Siddhartha sold his Mindtree stake to pay off his debts of Coffee Day Enterprises
(CDE – holding firm for CCD) and other ventures. Total debt of CDE was
Rs.6550 crores before the sale of its Mindtree stake. The company had raised
around Rs.1000 crore through a public issue in October 2015. It had a debt-to-
equity ratio of 1.7 times in FY16 which shot up to 2.6 times in FY19.
L&T made an open offer without owning 25% shares in Mindtree. JN Gupta,
founder, Stakeholder Empowerment Services (SES) and a former director at
SEBI in a said an open offer gets triggered only if an order placed with the broker
crosses the threshold of 25 per cent voting rights, which L&T did not have at the
time of announcement of the offer. Mindtree also wrote to SEBI seeking
clarification on whether the offer was “legally valid”.
While the approval of SEBI to L&T for purchase of 31% stake in Mindtree was
taking time, L&T acquired more shares from the open market and its stake
reached to 28.9%. Other investors that sold shares of Mindtree to L&T included
Rekha Shah (wife of Enam Group co-founder Nemish Shah), White Oak Capital
Management (founded by former Goldman Sachs executive Prashant Khemka)
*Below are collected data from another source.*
(* ===== verification/MessageForwarding.v ===== *)
(** A whole message through the handler: a header that is in the buffer is
    read, rewritten by the host rules and written to the destination, and its
    body follows with the framing its fields announce. *)
From stdpp Require Import list gmap.
From S2P Require Import Prelude Status ReadWriteBuffer HttpLex StartLine Interfaces HeaderStore HeaderHandler.
From S2P Require Import HeaderParser HandlerSafety BodyParsers BodyRun Os Connection HeaderWriter Printf.
From S2P Require Import Pipeline Url StreamHandler StreamBody StreamFrame HostRouting StreamSafety StreamProperties.

Import proxy_stream_interface http_proxy_stream_handler.

Lemma serialize_nonempty t1 t2 t3 fields : exists x l, serialize t1 t2 t3 fields = x :: l.
Proof. unfold serialize. destruct t1; simpl; eauto. Qed.

Section forwarding.
Context {K : Type} `{OsLaws K} {A : Type}.
Variable z : sizes.
Variable host_rules_ : gmap (list Z) (host_rules.t A).
Variable localtime : nat -> log_record.tm.

Abbreviation turn := (turn host_rules_ None localtime).
Abbreviation process_loop := (process_loop host_rules_ None localtime).
Abbreviation process_data := (process_data host_rules_ None localtime).

(** A handler that waits for the first byte of a message. *)
Record awaits (h : t A) (w : world K) : Prop := {
  aw_well : well z h w;
  aw_state : h.(message_state_) = PARSE_HEADER;
  aw_parser : h.(header_parser_) = header_parser.make;
  aw_type : header_handler.stream_type_ h.(header_handler_) = h.(stream_type_);
  aw_fresh : handler_fresh z h.(header_handler_);
  aw_body : no_body h
}.
(** *** MD5 (RFC 1321) *)

Definition md5_K : list Z :=
  [ 0xd76aa478; 0xe8c7b756; 0x242070db; 0xc1bdceee;
    0xf57c0faf; 0x4787c62a; 0xa8304613; 0xfd469501;
    0x698098d8; 0x8b44f7af; 0xffff5bb1; 0x895cd7be;
    0x6b901122; 0xfd987193; 0xa679438e; 0x49b40821;
    0xf61e2562; 0xc040b340; 0x265e5a51; 0xe9b6c7aa;
    0xd62f105d; 0x02441453; 0xd8a1e681; 0xe7d3fbc8;
    0x21e1cde6; 0xc33707d6; 0xf4d50d87; 0x455a14ed;
    0xa9e3e905; 0xfcefa3f8; 0x676f02d9; 0x8d2a4c8a;
    0xfffa3942; 0x8771f681; 0x6d9d6122; 0xfde5380c;
    0xa4beea44; 0x4bdecfa9; 0xf6bb4b60; 0xbebfbc70;
    0x289b7ec6; 0xeaa127fa; 0xd4ef3085; 0x04881d05;
    0xd9d4d039; 0xe6db99e5; 0x1fa27cf8; 0xc4ac5665;
    0xf4292244; 0x432aff97; 0xab9423a7; 0xfc93a039;
    0x655b59c3; 0x8f0ccc92; 0xffeff47d; 0x85845dd1;
    0x6fa87e4f; 0xfe2ce6e0; 0xa3014314; 0x4e0811a1;
    0xf7537e82; 0xbd3af235; 0x2ad7d2bb; 0xeb86d391 ].

Definition md5_shift (i : nat) : Z :=
  let col := (i mod 4)%nat in
  match (i / 16)%nat with
  | 0%nat => nth col [7; 12; 17; 22] 0
  | 1%nat => nth col [5; 9; 14; 20] 0
  | 2%nat => nth col [4; 11; 16; 23] 0
  | _ => nth col [6; 10; 15; 21] 0
  end.

Definition md5_state : Type := (Z * Z * Z * Z)%type.

Definition md5_init : md5_state :=
  (0x67452301, 0xefcdab89, 0x98badcfe, 0x10325476).

Definition md5_step (M : list Z) (st : md5_state) (i : nat) : md5_state :=
  let '(a, b, c, d) := st in
  let '(f, g) :=
    match (i / 16)%nat with
    | 0%nat => (Z.lor (Z.land b c) (Z.land (not32 b) d), i)
    | 1%nat => (Z.lor (Z.land d b) (Z.land (not32 d) c), ((5 * i + 1) mod 16)%nat)
    | 2%nat => (Z.lxor b (Z.lxor c d), ((3 * i + 5) mod 16)%nat)
    | _ => (Z.lxor c (Z.lor b (not32 d)), ((7 * i) mod 16)%nat)
    end in
  let f' := add32 (add32 (add32 f a) (nth i md5_K 0)) (nth g M 0) in
  (d, add32 b (rotl32 f' (md5_shift i)), b, c).

Definition md5_block (st : md5_state) (block : list Z) : md5_state :=
  let '(a, b, c, d) := st in
  let '(a', b', c', d') := fold_left (md5_step (words word_le block)) (seq 0 64) st in
  (add32 a a', add32 b b', add32 c c', add32 d d').
(** * svd2bitmask: layout normalisation, naming and rendering

    A shallow embedding of [svd2bitmask.py].  Python integers are [Z],
    Python strings are [string] (ASCII only: the Unicode classes of
    [str.strip], [\d] and [\w] are restricted to their ASCII members),
    lists are [list], objects are records, and an uncaught exception is a
    value of [exn] carried by [result].  *)

From Stdlib Require Import ZArith List String Ascii Bool Lia Permutation.
Import ListNotations.
Local Open Scope string_scope.
Local Open Scope Z_scope.

(** ** Python built-ins used by the program *)

Module Py.

(** The exceptions the program can raise and never catches. *)
Inductive exn : Type :=
| NameError (name : string)
| AttributeError
| TypeError
| ValueError.

Inductive result (A : Type) : Type :=
| Ok (a : A)
| Raise (e : exn).
Arguments Ok {A} a.
Arguments Raise {A} e.

Definition chars (s : string) : list ascii := list_ascii_of_string s.
Definition str (l : list ascii) : string := string_of_list_ascii l.

Definition code (c : ascii) : nat := nat_of_ascii c.

Definition between (lo hi : nat) (c : ascii) : bool :=
  (Nat.leb lo (code c) && Nat.leb (code c) hi)%bool.

(** [str.isspace] on ASCII: TAB..CR, FS..US and the blank. *)
Definition is_space (c : ascii) : bool :=
  (between 9 13 c || between 28 32 c)%bool.

(** [\d] on ASCII: the digits 0 to 9. *)
Definition is_digit (c : ascii) : bool := between 48 57 c.

(** [\w] on ASCII: letters, digits and the underscore.  Outside ASCII
    the classes of Python are wider; the strings of the model are
    taken to be ASCII. *)
Definition is_word (c : ascii) : bool :=
  (between 97 122 c || between 65 90 c || is_digit c || Nat.eqb (code c) 95)%bool.

Fixpoint lstrip_chars (l : list ascii) : list ascii :=
  match l with
  | c :: l' => if is_space c then lstrip_chars l' else l
  | [] => []
  end.

Definition rstrip_chars (l : list ascii) : list ascii :=
  rev (lstrip_chars (rev l)).

(** [str.strip()] *)
Definition strip (s : string) : string :=
  str (rstrip_chars (lstrip_chars (chars s))).

(** Line boundaries of [str.splitlines()] on ASCII: LF, CR, CR LF, VT,
    FF, FS, GS, RS. *)
Definition is_linebreak (c : ascii) : bool :=
  (between 10 13 c || between 28 30 c)%bool.

Fixpoint splitlines_chars (cur : list ascii) (l : list ascii)
  : list (list ascii) :=
  match l with
  | [] => match cur with [] => [] | _ => [rev cur] end
  | c :: l' =>
      if Nat.eqb (code c) 13 then
        match l' with
        | d :: l'' =>
            if Nat.eqb (code d) 10
            then rev cur :: splitlines_chars [] l''
            else rev cur :: splitlines_chars [] l'
        | [] => rev cur :: splitlines_chars [] l'
        end
      else if is_linebreak c then rev cur :: splitlines_chars [] l'
      else splitlines_chars (c :: cur) l'
  end.

(** [str.splitlines()] *)
Definition splitlines (s : string) : list string :=
  map str (splitlines_chars [] (chars s)).

(** Value of a digit in a base up to 16, as [int()] reads it. *)
Definition digit_val (base : Z) (c : ascii) : option Z :=
  let v :=
    if is_digit c then Some (Z.of_nat (code c) - 48)
    else if between 97 102 c then Some (Z.of_nat (code c) - 87)
    else if between 65 70 c then Some (Z.of_nat (code c) - 55)
    else None in
  match v with
  | Some d => if d <? base then Some d else None
  | None => None
  end.

Definition is_underscore (c : ascii) : bool := Nat.eqb (code c) 95.

(** The digits that follow a first digit; a single underscore may sit
    between two digits. *)
Fixpoint int_digits (base acc : Z) (l : list ascii) : option Z :=
  match l with
  | [] => Some acc
  | c :: l' =>
      if is_underscore c then
        match l' with
        | d :: l'' =>
            match digit_val base d with
            | Some v => int_digits base (acc * base + v) l''
            | None => None
            end
        | [] => None
        end
      else
        match digit_val base c with
        | Some v => int_digits base (acc * base + v) l'
        | None => None
        end
  end.

Definition int_body (base : Z) (l : list ascii) : option Z :=
  match l with
  | c :: l' =>
      match digit_val base c with
      | Some v => int_digits base v l'
      | None => None
      end
  | [] => None
  end.
(** C10.  In the Huber objective the test of the threshold is
    inclusive: for a positive [delta], at an index whose residual [d]
    has [|d|] equal to [delta], [|d| <= delta] holds and the call takes
    the quadratic branch: whatever the smoothing utility is, it writes
    the hessian [1.0f] (or [weights_[i]]), not a value of the utility,
    and the gradient [d] (times the weight in [double] when weights are
    bound) cast to [score_t]; that gradient is the one the linear
    branch gives for the same residual, [delta] or [-delta] by the sign
    of [d] (times the weight): the two pieces of the gradient meet at
    the threshold.  When nothing is rounded, the
    gradient without weights moves by no more than the residual does,
    and the gradient with a weight is that gradient times the weight:
    as a function of the residual it is continuous, at the threshold as
    everywhere. *)
Theorem Huber_boundary_inclusive :
  (forall (K : SmoothingUtility (H := IEEE.arith)) (self : RegressionHuberLoss.t)
         (score : list spec_float) (out : Out (H := IEEE.arith)),
    well_sized (H := IEEE.arith) (Z.to_nat (RegressionHuberLoss.num_data_ self)) score
      (RegressionHuberLoss.label_ self) (RegressionHuberLoss.weights_ self) out ->
    IEEE.is_pos (RegressionHuberLoss.delta_ self) = true ->
    exists out',
      RegressionHuberLoss.GetGradients K self score out = Some out' /\
      forall (i : nat) (s l : spec_float) (w : option spec_float),
        (i < Z.to_nat (RegressionHuberLoss.num_data_ self))%nat ->
        inputs_at (H := IEEE.arith) score (RegressionHuberLoss.label_ self)
          (RegressionHuberLoss.weights_ self) i = Some (s, l, w) ->
        let delta := RegressionHuberLoss.delta_ self in
        let d := SFsub IEEE.prec64 IEEE.emax64 s (IEEE.to_double l) in
        let quadratic :=
          match w with
          | None => IEEE.to_float d
          | Some w => IEEE.to_float (SFmul IEEE.prec64 IEEE.emax64 d (IEEE.to_double w))
          end in
        let linear :=
          match w with
          | None =>
              if SFleb IEEE.zero d then IEEE.to_float delta else IEEE.to_float (SFopp delta)
          | Some w =>
              if SFleb IEEE.zero d
              then IEEE.to_float (SFmul IEEE.prec64 IEEE.emax64 delta (IEEE.to_double w))
              else IEEE.to_float (SFmul IEEE.prec64 IEEE.emax64 (SFopp delta) (IEEE.to_double w))
          end in
        SFeqb (SFabs d) delta = true ->
        SFleb (SFabs d) delta = true /\
        gradients out' !! i = Some quadratic /\
        hessians out' !! i = Some (default IEEE.one32 w) /\
        quadratic = linear) /\
  (forall (K : SmoothingUtility (H := Exact.arith)) (delta eta : Q),
     (0 < delta)%Q ->
     (forall s l s' l' : Q,
        (Qabs ((Huber_cell (H := Exact.arith) K delta eta s l None).1 -
               (Huber_cell (H := Exact.arith) K delta eta s' l' None).1)
         <= Qabs ((s - l) - (s' - l')))%Q) /\
     (forall s l w : Q,
        ((Huber_cell (H := Exact.arith) K delta eta s l (Some w)).1 ==
         (Huber_cell (H := Exact.arith) K delta eta s l None).1 * w)%Q)).
Proof.
  split.
  { intros K self score out Hws Hpos.
    destruct (GetGradients_cells K (HuberLoss self) score out Hws)
      as (out' & Erun & _ & _ & Hin & _).
    exists out'. split; [exact Erun|].
    intros i s l w Hi Ein delta d quadratic linear Heq.
    pose proof (SFeqb_SFleb _ _ Heq) as Hle.
    split; [exact Hle|].
    destruct (Hin i s l w Hi Ein) as [Eg Eh].
    simpl in Eg, Eh. unfold Huber_cell in Eg, Eh. simpl in Eg, Eh.
    fold delta in Eg, Eh. fold d in Eg, Eh. rewrite Hle in Eg, Eh.
    split; [|split].
    - destruct w; exact Eg.
    - destruct w; exact Eh.
    - unfold quadratic, linear.
      destruct (abs_eq_cases d delta Hpos Heq) as [[Ed Ez]|[Ed Ez]];
        rewrite Ez, Ed; reflexivity. }
  intros K delta eta Hd. split.
  - intros s l s' l'. apply Huber_exact_lipschitz, Hd.
  - intros s l w. apply Huber_exact_weighted.
Qed.

Lemma Huber_boundary_inclusive_witness :
  exists out',
    RegressionHuberLoss.GetGradients small_utility scenario_Huber scenario_score zeros3
      = Some out' /\
    gradients out' !! 1%nat = Some (IEEE.to_float (SFopp IEEE.one64)) /\
    hessians out' !! 1%nat = Some IEEE.one32.
Proof.
  destruct (proj1 Huber_boundary_inclusive small_utility scenario_Huber scenario_score zeros3)
    as (out' & Erun & Hcells).
  { unfold well_sized; simpl. repeat split; try lia. intros ws E; discriminate E. }
  { reflexivity. }
  exists out'. split; [exact Erun|].
  destruct (Hcells 1%nat (IEEE.f64_of_Z 1) (IEEE.f32_of_Z 2) None) as (_ & Eg & Eh & Eql);
    [simpl; lia|reflexivity|reflexivity|].
  rewrite Eql in Eg. split; [exact Eg|exact Eh].
Defined.
Lemma getMarketSummary_edges_witness :
  let body := [("success", VBool true); ("result", VArr [])] in
  exists w',
    getMarketSummary (answer 200 (VStr "OK") (VObj body)) sample_client "BTC" "LTC"
      sample_world = (Resolved VUndefined, w').
Proof.
  intros body.
  assert (H1 : forall o, answer 200 (VStr "OK") (VObj body) (axios sample_client) o
                         = Responded (mkResponse 200 (VStr "OK") [] (VObj body)))
    by reflexivity.
  assert (H2 : status (mkResponse 200 (VStr "OK") [] (VObj body)) = 200%Z) by reflexivity.
  assert (H3 : data (mkResponse 200 (VStr "OK") [] (VObj body)) = VObj body) by reflexivity.
  assert (H4 : truthy (prop "success" body) = true) by reflexivity.
  destruct (getMarketSummary_edges (answer 200 (VStr "OK") (VObj body)) sample_client
              "BTC" "LTC" sample_world _ body H1 H2 H3 H4) as (w' & _ & E & _).
  exists w'. apply E. reflexivity.
Defined.

Lemma constructor_merge_witness :
  let opts := mkOptions "key-1" "secret-1"
                (Some [("timeout", VNum 100); ("maxRedirects", VNum 0)]) None in
  AXIOS_DEFAULTS < List.length (heap sample_world) /\
  exists (c : t) (w' : World),
    constructor opts sample_world = (Resolved c, w') /\
    lookup "timeout" (defaults (axios c)) = Some (VNum 100) /\
    deref (heap w') AXIOS_DEFAULTS = defaults (axios c).
Proof.
  intros opts.
  assert (H1 : AXIOS_DEFAULTS < List.length (heap sample_world))
    by (unfold AXIOS_DEFAULTS; simpl; lia).
  assert (H2 : NoDup (keys (overrides opts)))
    by (repeat constructor; simpl; intuition discriminate).
  split; [exact H1 |].
  destruct (constructor_merge opts sample_world H1 H2) as (c & w' & E & _ & K & D & _).
  exists c, w'. split; [exact E |]. split; [| exact D].
  rewrite K. reflexivity.
Defined.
On 6th May, 2019 L&T bought shares worth Rs.113 crore i.e., 0.75% of Mindtree.
On 7th and 8th May 2019, investors Enam Group and HDFC Life Insurance sold
their 2.2% and 1% stakes in Mindtree, respectively to L&T. L&T raised its stake
in Mindtree by about 2% to 28.45% between May 20-24 by picking up share’s
worth over Rs.316 crore. It acquired 97,815 equity shares of Mindtree Ltd on
May 29, 2019 raising the stake to 28.87%. Further, it acquired 25,000 equity
shares of Mindtree on June 6, 2019 raising the stake to 28.9%. L&T bought the
shares from mutual funds, alternative investment funds (AIFs), insurers and
wealthy individuals.
Finally, after receiving approval of SEBI, L&T launched the open offer on June
17, 2019 for 5,13,25,371 equity shares (representing 31% of the share capital) at
Rs.980 per share.
After the launch of open offer by L&T, Mindtree promoters gave up the plan to
buy back shares and formed a committee of independent directors, led by Apurva
Purohit (Independent Director) to evaluate the offer of L&T keeping in mind the
interest of shareholders of Mindtree. While the promoters of Mindtree were of
the opinion that the offer price, Rs.980, was undervalued and much lower than
Rs.1183 (52-week-high), the committee came to conclusion that offer price was
fair and reasonable.
Nalanda Capital sold its whole stake worth Rs.1707.46 crores to L&T in the open
offer for shareholders of Mindtree. Arohi Asset Management too, sold its 1.22 %
stake held in the company via Ontario Teachers’ Pension Plan in the open offer
to L&T. L&T got over 21% stake through open offer so far and increased its
stake in Mindtree to 51%. 73.9% of public shareholders sold their shares to L&T.
Other institutional shareholders, Amansa Private Holdings (2.77%) and UTI
Asset Management Co. Ltd (2.97%) sold their stake to L&T in open offer.